Detecting Bimodal Distribution I have histograms of audio signals where they have bimodal "normal" distribution. 
What I want to do is to detect these subpopulations inorder to have a threshold, this is meant to divide the values into background noise and speech, the background noise and speech as each is meant to have its normal distribution. This is a preprocessing step so it can be used to make later decisions based on it.
Here is my time series of energy value (in DB) and below its corresponding histogram




I am thinking of implementing a K-Means clustering algorithm to detect distributions. Now my question is:


*

*Is this the correct solution? Choosing bad initial means is worrying me that the algorithm will fail to cluster correctly.

*What are other solutions to separate the two distributions, I have looked at GMM, but am not sure how it helps.

*if K-Means is somehow appropriate for solving such a problem how should I select the initial means, or does it depend mostly on the data ?
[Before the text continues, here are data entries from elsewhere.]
(* ===== verification/Agent.v ===== *)
(** The tasks of the enclave that talk to its daemon: the single-instance guard
    (mining-pool/src/single_active.rs) and the rent agent (mining-pool/src/self_fund.rs),
    over the clients of [Appd].

    The decisions are those of [Rofl]; here they are made on what is read over the
    socket, request by request, with the clock and the sleeps. *)
From S2P Require Import Prelude Text Hex Json Rofl Periphery Appd Wallet PoolConfig.
Import Rofl Appd.

Module Agent.

(** The clock, and whether the daemon's socket is there. *)
Class EnclaveEnv (W : Type) := {
  unix_now : W -> Z;
  sleep_secs : Z -> W -> W;
  socket_exists : W -> bool;
}.

Section Tasks.
Context {W : Type} `{Socket W} `{JsonText} `{Cbor} `{Hex} `{EnclaveEnv W}.

(** ** The guard *)

Definition POLL_WAIT : Z := 60.
Definition POLL_ERR : Z := 10.

(** The loop for a number of turns: the checks it made, and the state in which it
    returned, if it did. *)
Fixpoint guard_loop (turns : nat) (node_aware : bool) (errors : Z) (w : W) : list (anyhow (list Value)) * option W :=
  match turns with
  | O => ([], None)
  | S turns' =>
      let '(r, w) := live_node_ids w in
      match r with
      | Ok nodes =>
          match guard_decide nodes node_aware with
          | Proceed | Skipped => ([r], Some w)
          | StandDown => let '(cs, o) := guard_loop turns' node_aware 0 (sleep_secs POLL_WAIT w) in (r :: cs, o)
          end
      | Err _ =>
          let errors := errors + 1 in
          if errors >=? MAX_ERRORS then ([r], Some w)
          else let '(cs, o) := guard_loop turns' node_aware errors (sleep_secs POLL_ERR w) in (r :: cs, o)
      end
  end.

Definition guard (turns : nat) (cfg : PoolConfig.SingleActiveConfig) (w : W) : list (anyhow (list Value)) * option W :=
  if negb (socket_exists w) then ([], Some w)
  else if negb (PoolConfig.sa_enabled cfg) then ([], Some w)
  else guard_loop turns (PoolConfig.sa_node_aware cfg) 0 (sleep_secs (PoolConfig.sa_settle_secs cfg) w).

(** ** The rent agent *)

(** SHA-512/256, and the selector of a function of the reservoir contract. *)
Variable sha512_256 : list Z -> list Z.
Variable selector : string -> list Z.

Definition agent_cfg (c : PoolConfig.SelfFundConfig) : SelfFundConfig := {|
  safety_window_secs := PoolConfig.sf_safety_window_secs c;
  max_topup_term := PoolConfig.sf_max_topup_term c;
  min_topup_interval_secs := PoolConfig.sf_min_topup_interval_secs c;
  min_check_interval_secs := PoolConfig.sf_min_check_interval_secs c;
  max_check_interval_secs := PoolConfig.sf_max_check_interval_secs c;
  force_first_topup := PoolConfig.sf_force_first_topup c;
|}.

(** The calls, as the contract's interface encodes them. *)
Definition top_up_data (term count : Z) : list Z := selector "topUp(uint8,uint8)" ++ to_be_bytes 32 term ++ to_be_bytes 32 count.
Definition set_instance_data (t : Periphery.Target) : list Z :=
  selector "setInstance(bytes21,bytes8)" ++ Periphery.t_provider t ++ replicate 11 0 ++ Periphery.t_instance_id t ++ replicate 24 0.

(** A tick: its result, the state after it, and the top-up it submitted. *)
Definition tick (cfg : SelfFundConfig) (reserve_floor : Z) (t : Periphery.Target) (st : AgentState) (w : W)
    : anyhow (option Z) * AgentState * option (Z * Z) * W :=
  let now := unix_now w in
  let '(r, w) := query "roflmarket.Instance" (encode_instance_args (Periphery.t_provider t) (Periphery.t_instance_id t)) w in
  match (match r with
         | Ok raw => match parse_instance raw with Ok i => Ok (Some i) | Err e => Err e end
         | Err _ => Ok None
         end) with
  | Err e => (Err e, st, None, w)
  | Ok inst =>
      let runway := (fun p => u64_saturating_sub p now) <$> (inst ≫= paid_until) in
      if negb (topup_due cfg now runway st) then (Ok runway, st, None, w)
      else
        let '(b, w) := query "accounts.Balances" (encode_balances_args (oasis_addr_from_eth sha512_256 (Periphery.t_rent_payer t))) w in
        let balance := match b with
                       | Ok raw => match parse_native_balance raw with Ok bal => Some bal | Err _ => None end
                       | Err _ => None
                       end in
        match choose_term cfg reserve_floor balance (terms <$> inst) with
        | None => (Ok runway, st, None, w)
        | Some (term, count) =>
            let '(s, w) := sign_submit_eth (Periphery.t_rent_payer t) (top_up_data term count) 250000 w in
            match s with
            | Err e => (Err e, st, Some (term, count), w)
            | Ok _ => (Ok runway, {| last_topup := now; forced_done := true |}, Some (term, count), w)
            end
        end
  end.

(** The loop of [run] for a number of turns: the acknowledged top-ups, with the time. *)
Fixpoint agent_loop (turns : nat) (cfg : SelfFundConfig) (reserve_floor : Z) (t : Periphery.Target) (sleep : Z) (st : AgentState) (w : W)
    : list (Z * Z) :=
  match turns with
  | O => []
  | S turns' =>
      let w := sleep_secs sleep w in
      let now := unix_now w in
      let '(r, st, a, w) := tick cfg reserve_floor t st w in
      let sleep := match r with Ok runway => adaptive_sleep runway cfg | Err _ => Z.max (min_check_interval_secs cfg) 1 end in
      let rest := agent_loop turns' cfg reserve_floor t sleep st w in
      match r, a with Ok _, Some (term, _) => (now, term) :: rest | _, _ => rest end
  end.

(** [run]: nothing is done without a target. *)
Definition run (turns : nat) (c : PoolConfig.SelfFundConfig) (w : W) : list (Z * Z) :=
  match Periphery.targeting (PoolConfig.sf_rent_payer_address c) (PoolConfig.sf_provider_hex c) (PoolConfig.sf_instance_id_hex c) with
  | None => []
  | Some t =>
      let '(app, w) := app_id_bytes w in
      let w := match app with Ok app => (discover (Periphery.t_provider t) app w).2 | Err _ => w end in
      let reserve_floor := opt_or 0 (Text.parse_u128 (Text.trim (PoolConfig.sf_reserve_floor_wei c))) in
      let '(_, w) := app_id w in
      let '(_, w) := sign_submit_eth (Periphery.t_rent_payer t) (set_instance_data t) 200000 w in
      agent_loop turns (agent_cfg c) reserve_floor t (Z.max (PoolConfig.sf_min_check_interval_secs c) 1)
        {| last_topup := 0; forced_done := false |} w
  end.

(** ** What they see *)

(** The checks of the guard are those the decision was made on. *)
Lemma guard_loop_checks turns na errors w cs w' :
  guard_loop turns na errors w = (cs, Some w') -> await_checks na cs errors = Some (length cs).
Proof.
  revert errors w cs w'. induction turns as [|turns IH]; intros errors w cs w' Hg; simpl in Hg; [done|].
  destruct (live_node_ids w) as [[nodes|e] w1].
  - destruct (guard_decide nodes na) eqn:Ed; [by simplify_eq/=; rewrite Ed| |by simplify_eq/=; rewrite Ed].
    destruct (guard_loop turns na 0 _) as [cs1 o1] eqn:E. simplify_eq/=. rewrite Ed. by rewrite (IH _ _ _ _ E).
  - destruct (errors + 1 >=? MAX_ERRORS) eqn:Em; [by simplify_eq/=; rewrite Em|].
    destruct (guard_loop turns na _ _) as [cs1 o1] eqn:E. simplify_eq/=. rewrite Em. by rewrite (IH _ _ _ _ E).
Qed.

(** A tick is the tick of [Rofl] on what the daemon replied. *)
Lemma tick_observed cfg floor t st w r st' a w' :
  tick cfg floor t st w = (r, st', a, w') -> exists o, ob_now o = unix_now w /\ sf_tick cfg floor o st = (r, st', a).
Proof.
  unfold tick. destruct (query "roflmarket.Instance" _ w) as [ri w1].
  destruct (query "accounts.Balances" _ w1) as [rb w2].
  set (decoded := fun (e : string) (r : anyhow (list Z)) => match r with
    | Ok raw => Ok (match from_reader raw with Some v => Ok v | None => Err e end) | Err e => Err e end).
  intros Ht. exists {| ob_now := unix_now w; ob_instance := decoded "decoding roflmarket.Instance CBOR" ri;
    ob_balance := decoded "" rb; ob_submit := fun term count => (sign_submit_eth (Periphery.t_rent_payer t) (top_up_data term count) 250000 w2).1 |}.
  split; [done|]. unfold sf_tick, decoded, parse_instance, parse_native_balance in *. cbn [ob_now ob_instance ob_balance ob_submit].
  destruct ri as [rawi|ei]; [destruct (from_reader rawi) as [vi|]; [|by simplify_eq]|];
    (destruct (negb (topup_due _ _ _ _)); [by simplify_eq|]);
    (destruct rb as [rawb|eb]; [destruct (from_reader rawb) as [vb|]|]);
    (destruct (choose_term _ _ _ _) as [[term count]|]; [|by simplify_eq]);
    destruct (sign_submit_eth _ _ _ w2) as [[s|e] w3]; by simplify_eq/=.
Qed.

Lemma agent_loop_observed turns cfg floor t sleep st w :
  exists os, agent_loop turns cfg floor t sleep st w = sf_run cfg floor os st.
Proof.
  revert sleep st w. induction turns as [|turns IH]; intros sleep st w; [by exists []|]. simpl.
  destruct (tick cfg floor t st (sleep_secs sleep w)) as [[[r st'] a] w'] eqn:Et.
  destruct (tick_observed _ _ _ _ _ _ _ _ _ Et) as (o & Ho & Eo).
  destruct (IH (match r with Ok runway => adaptive_sleep runway cfg | Err _ => Z.max (min_check_interval_secs cfg) 1 end) st' w') as [os Es].
  exists (o :: os). simpl. rewrite Eo, Ho, Es. by destruct r, a as [[]|].
Qed.

End Tasks.
(** ** The properties *)

(** The pool starts alone.  Inside the enclave, with the guard enabled, the guard
    returns only after a check over the socket that found a single live instance (one
    registration in strict mode; one node, when the registrations' node ids are told
    apart), or after six checks in a row that failed. *)
Lemma guard_lets_start {W : Type} `{Socket W} `{JsonText} `{Cbor} `{Hex} `{EnclaveEnv W} turns cfg (w : W) cs w' :
  guard turns cfg w = (cs, Some w') -> socket_exists w = true -> PoolConfig.sa_enabled cfg = true ->
  (exists k nodes, length cs = S k /\ cs !! k = Some (Ok nodes) /\
     (PoolConfig.sa_node_aware cfg = false -> (length nodes <= 1)%nat) /\
     (PoolConfig.sa_node_aware cfg = true -> forall ids, nodes = Bytes <$> ids -> forall x y, x ∈ ids -> y ∈ ids -> x = y)) \/
  (6 <= Z.of_nat (length cs) /\
   forall i, Z.of_nat (length cs) - 6 <= Z.of_nat i < Z.of_nat (length cs) -> exists e, cs !! i = Some (Err e)).
Proof.
  intros Hg Hs He. unfold guard in Hg. rewrite Hs, He in Hg. cbn [negb] in Hg.
  apply await_lets_start. unfold await_sole_instance. cbn [negb]. by eapply guard_loop_checks.
Qed.

(** The agent cannot run away with the reserve.  Over any run against any daemon,
    two top-ups that were acknowledged one after the other are at least the configured
    interval apart, whatever was read and whatever failed in between. *)
Lemma topups_spaced {W : Type} `{Socket W} `{JsonText} `{Cbor} `{Hex} `{EnclaveEnv W} sha512_256 selector turns c (w : W) i a b :
  run sha512_256 selector turns c w !! i = Some a -> run sha512_256 selector turns c w !! S i = Some b ->
  PoolConfig.sf_min_topup_interval_secs c <= Z.max 0 (b.1 - a.1).
Proof.
  unfold run. destruct (Periphery.targeting _ _ _) as [t|]; [|done]. destruct (app_id_bytes w) as [app w1].
  destruct (app_id _) as [x w2]. destruct (sign_submit_eth _ _ _ w2) as [y w3].
  match goal with |- context [agent_loop ?sh ?se ?n ?cf ?fl ?tt ?sl ?st ?ww] =>
    destruct (agent_loop_observed sh se n cf fl tt sl st ww) as [os ->] end.
  apply (sf_run_spaced (agent_cfg c)).
Qed.

(** ** Concrete inputs *)

Module Demo.

(** A daemon with one reply; the state is the clock. *)
#[export] Instance socket : Socket Z := { exchange _ w := (Ok (reply_text "200 OK" [] demo_id), w) }.
#[export] Instance env : EnclaveEnv Z := { unix_now w := w; sleep_secs d w := w + d; socket_exists _ := true }.
#[export] Instance json : JsonText := { to_string _ := "{}"; from_str _ := Some (Json.Object [("data"%string, Json.Str "00")]) }.

(** Two registrations of one node; and an instance with its prices and the reserve. *)
Definition registrations : Cbor := {|
  into_writer _ := [];
  from_reader _ := Some (Array [Map [(CText "node_id", Bytes [7])]; Map [(CText "node_id", Bytes [7])]]);
|}.
Definition market : Cbor := {|
  into_writer _ := [];
  from_reader _ := Some (Map [(CText "paid_until", Integer 1000);
    (CText "payment", Map [(CText "native", Map [(CText "terms", Map [(Integer 1, Integer 50); (Integer 2, Integer 20000)])])]);
    (CText "balances", Map [(Bytes [], Bytes [3; 232])])]);
|}.

Definition funded : PoolConfig.SelfFundConfig := {|
  PoolConfig.sf_enabled := true;
  PoolConfig.sf_rent_payer_address := "0x18c0ed1400161c7bF6a6C82b95Df99E4eCD87f06";
  PoolConfig.sf_provider_hex := "0x00b070fdacd9d9b8b78c68e5a8b90cb3a35217984e";
  PoolConfig.sf_instance_id_hex := "0000000000000624";
  PoolConfig.sf_safety_window_secs := 1200; PoolConfig.sf_max_topup_term := 2; PoolConfig.sf_min_topup_interval_secs := 600;
  PoolConfig.sf_min_check_interval_secs := 400; PoolConfig.sf_max_check_interval_secs := 3600;
  PoolConfig.sf_reserve_floor_wei := "0"; PoolConfig.sf_force_first_topup := false;
|}.

Definition topped_up : list (Z * Z) := run (H1 := market) (H2 := text_hex) (fun b => b) (fun _ => []) 6 funded 0.

End Demo.

#[local] Existing Instances Demo.socket Demo.env Demo.json text_hex.

End Agent.
Lemma hashvault_alike turns a1 a2 v1 v2 :
  alike_v v1 v2 ->
  Forall2 (same_line a1 a2) (hashvault_task cfg timestamp sleep_secs turns a1 v1).2 (hashvault_task cfg timestamp sleep_secs turns a2 v2).2.
Proof.
  intros Hv. unfold hashvault_task. destruct (hv_enabled (hashvault cfg)); [|constructor]. destruct (pin_alike a1 a2 v1 v2 Hv) as [E Hv'].
  destruct (pin_threshold cfg a1 v1) as [v1' l1], (pin_threshold cfg a2 v2) as [v2' l2]. simpl in E, Hv'.
  set (x := {| shown := None; as_of := 0 |}). pose proof (poll_alike turns a1 a2 x x _ _ Hv') as E'.
  destruct (poll_stats _ _ _ turns a1 _ _) as [[? ?] l3], (poll_stats _ _ _ turns a2 _ _) as [[? ?] l4]. simpl in *. by apply Forall2_app.
Qed.

(** The upstream user of a seed. *)
Definition login_of (s : list Z) : string := opt_or EmptyString (ok (login_address cfg s).1).

(** C27: what the log gives away of the wallet.  Take two seeds whose addresses have the same
    first six and last six characters.  Without the reveal variable, and with the one-time
    reveal off or encrypted, whatever fails and however often the tasks retry, the two logs
    have the same lines, with one exception: where the upstream pool's API answers with an
    error status, the line has the text of the HTTP client's error for that status, and
    with it the URL and the whole address.  It is assumed that the configured user is not one of
    the addresses, and that the wallet process and the upstream pool answer in the same way for
    both seeds, so do not repeat keys or addresses in their replies. *)
Theorem address_redacted attempts turns h w1 w2 v1 v2 :
  (forall s a, (login_address cfg s).1 = Ok a -> s = s1 \/ s = s2 -> up_user (upstream cfg) <> a) ->
  alike w1 w2 -> alike_v v1 v2 ->
  Forall2 (same_line (login_of s1) (login_of s2))
    (boot_log cfg encrypt timestamp sleep_secs false attempts turns s1 h w1 v1)
    (boot_log cfg encrypt timestamp sleep_secs false attempts turns s2 h w2 v2).
Proof.
  intros Hu Hw Hv. unfold boot_log, derive_identity, login_of. destruct login_alike as [El Ea].
  pose proof (Hu s1) as Hu1. pose proof (Hu s2) as Hu2. rewrite (seeds_alike (xmr_network (monero cfg))).
  destruct (login_address cfg s1) as [[a1|e1] l1], (login_address cfg s2) as [[a2|e2] l2]; simpl in El, Ea; try done; subst l2;
    [|by apply same_lines].
  rewrite (proj2 (String.eqb_neq (up_user (upstream cfg)) a1)), (proj2 (String.eqb_neq (up_user (upstream cfg)) a2)) by eauto.
  rewrite Ea. apply Forall2_app; [by apply same_lines|]. apply Forall2_app; [|by apply hashvault_alike].
  by apply same_lines, bootstrap_task_alike.
Qed.

End Redacted.

(** ** Concrete inputs *)

Module Demo.

#[export] Instance curve : Curve := {
  keccak256 b := b;
  public_key b := b;
  address_text _ spend _ := "4Adeal" +:+ Text.hex_encode spend +:+ "faucet";
}.

(** A wallet process that cannot open the file and makes it, and a pool that knows the
    threshold. *)
#[export] Instance wallet : WalletEnv Z := {
  show_json _ := "{}";
  rpc_call m p w := (Ok (if String.eqb m "open_wallet" then Json.Object [("error", Json.Null)] else Json.Object []), w);
  current_height w := (Ok 3000, w);
  clock_ms w := w;
  sleep_ms d w := w + d;
}.

Definition status_text (st : Z) (url : string) : string :=
  "HTTP status server error (" +:+ Text.show st +:+ ") for url (" +:+ url +:+ ")".

#[export] Instance pool : HashvaultEnv unit := {
  status_error := status_text;
  http_get _ v := (Ok (200, Ok (Json.Object [("threshold"%string, Json.Int 5)])), v);
  http_post _ _ v := (Ok (200, Ok (Json.Object [("status"%string, Json.Str "success")])), v);
}.

#[export] Instance blind_wallet : BlindWallet Z.
Proof. refine {| alike := eq |}; intros; subst; done. Defined.
#[export] Instance blind_pool : BlindPool unit.
Proof. refine {| alike_v := eq |}; intros; subst; done. Defined.

Definition seed1 : list Z := replicate 32 1.
Definition seed2 : list Z := replicate 32 2.
Definition log_of (seed : list Z) : list line :=
  boot_log PoolConfig.Demo.cfg (fun _ a => Ok a) (fun _ => 7) (fun _ v => v) false 3 2 seed 0 0 tt.

(** A pool that is down. *)
Definition pool_down : HashvaultEnv unit := {|
  status_error := status_text;
  http_get _ v := (Ok (503, Err "not json"), v);
  http_post _ _ v := (Ok (503, Err "not json"), v);
|}.

(** An error status of the upstream pool puts the whole address into the log. *)
Example status_error_logs_address :
  let a := address (derive_address seed1 Stagenet) in
  existsb (fun l => existsb (fun x => match x with Txt s => Text.contains a s | Cipher _ => false end) (vals l))
    (hashvault_task (H0 := pool_down) PoolConfig.Demo.cfg (fun _ => 7) (fun _ v => v) 1 a tt).2 = true.
Proof. vm_compute. reflexivity. Qed.

End Demo.

#[local] Existing Instances Demo.curve Demo.wallet Demo.pool Demo.blind_wallet Demo.blind_pool.

Lemma address_redacted_witness :
  address (derive_address Demo.seed1 Mainnet) <> address (derive_address Demo.seed2 Mainnet) /\
  length (Demo.log_of Demo.seed1) = 5%nat /\
  Forall2 (same_line (V := unit) PoolConfig.Demo.cfg (login_of PoolConfig.Demo.cfg Demo.seed1) (login_of PoolConfig.Demo.cfg Demo.seed2))
    (Demo.log_of Demo.seed1) (Demo.log_of Demo.seed2).
Proof.
  split; [by vm_compute|]. split; [by vm_compute|].
  refine (address_redacted PoolConfig.Demo.cfg Demo.seed1 Demo.seed2 _ _ _ _ _ _ _ 3 2 0 0 0 tt tt _ eq_refl eq_refl).
  - intros net. unfold same_ends. split; [|split]; vm_compute; [lia|lia|done].
  - done.
  - intros _. by eexists.
  - done.
  - intros s a Ha [->| ->]; revert Ha; vm_compute; intros [= <-]; discriminate.
Defined.

End Boot.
Note that I am new to this field so I hope to correct me if I made any horrible mistakes
 A: This looks like a typical task of detecting components of a mixture distribution with an umbrella topic being finite mixture models. If you use R, you don't need to implement K-means or other clustering algorithms, as there are enough existing packages that already do that and more.
One of the most popular one - mixtools package (http://cran.r-project.org/web/packages/mixtools) - contains function normalmixEM, which is based on Expectation-Maximization algorithm and can be used to fit your data to a mixture of normal distributions. For more details and examples, see the package documentation and this blog post: http://exploringdatablog.blogspot.com/2011/08/fitting-mixture-distributions-with-r.html. You may find beneficial to read a brief introduction to mixture distributions prior to reading the above-mentioned post: http://exploringdatablog.blogspot.com/2011/06/brief-introduction-to-mixture.html.
Other related packages include rebmix (http://cran.r-project.org/web/packages/rebmix), flexmix (http://cran.r-project.org/web/packages/flexmix) and mclust (for detailed information, please see http://www.stat.washington.edu/mclust and http://cran.r-project.org/web/packages/mclust).
Performing a goodness-of-fit test for estimating a mixture of normal distributions has been frequently discussed on Cross Validated. For example, check this discussion: Goodness of fit test for a mixture in R.
Finally, the following paper might be of your interest, as it addresses the intersection of both topics, related to your question - mixture analysis and speaker identification. I hope that you will find it useful: http://smtp.intjit.org/journal/volume/12/7/127_2.pdf.
A: I have often used a scheme (Intervention Detection) even though it is not time series data to determine the presence of "an intercept change" or a change in the mean value. An intercept change is essentially a mean change or in other words a level shift. Please post your data and I will try and help you. Both plots suggest to me a possible intercept change after some anomalies (one time pulses) have been accounted for. In the first course in statistics we are often given the fact that n1 values are in Group 1 and n2 values in Group 2. In actual practice we are often given 1 column of readings possibly a time series and the goal is to determine how many groups there are. This is in effect a form of one dimensional discriminant analysis.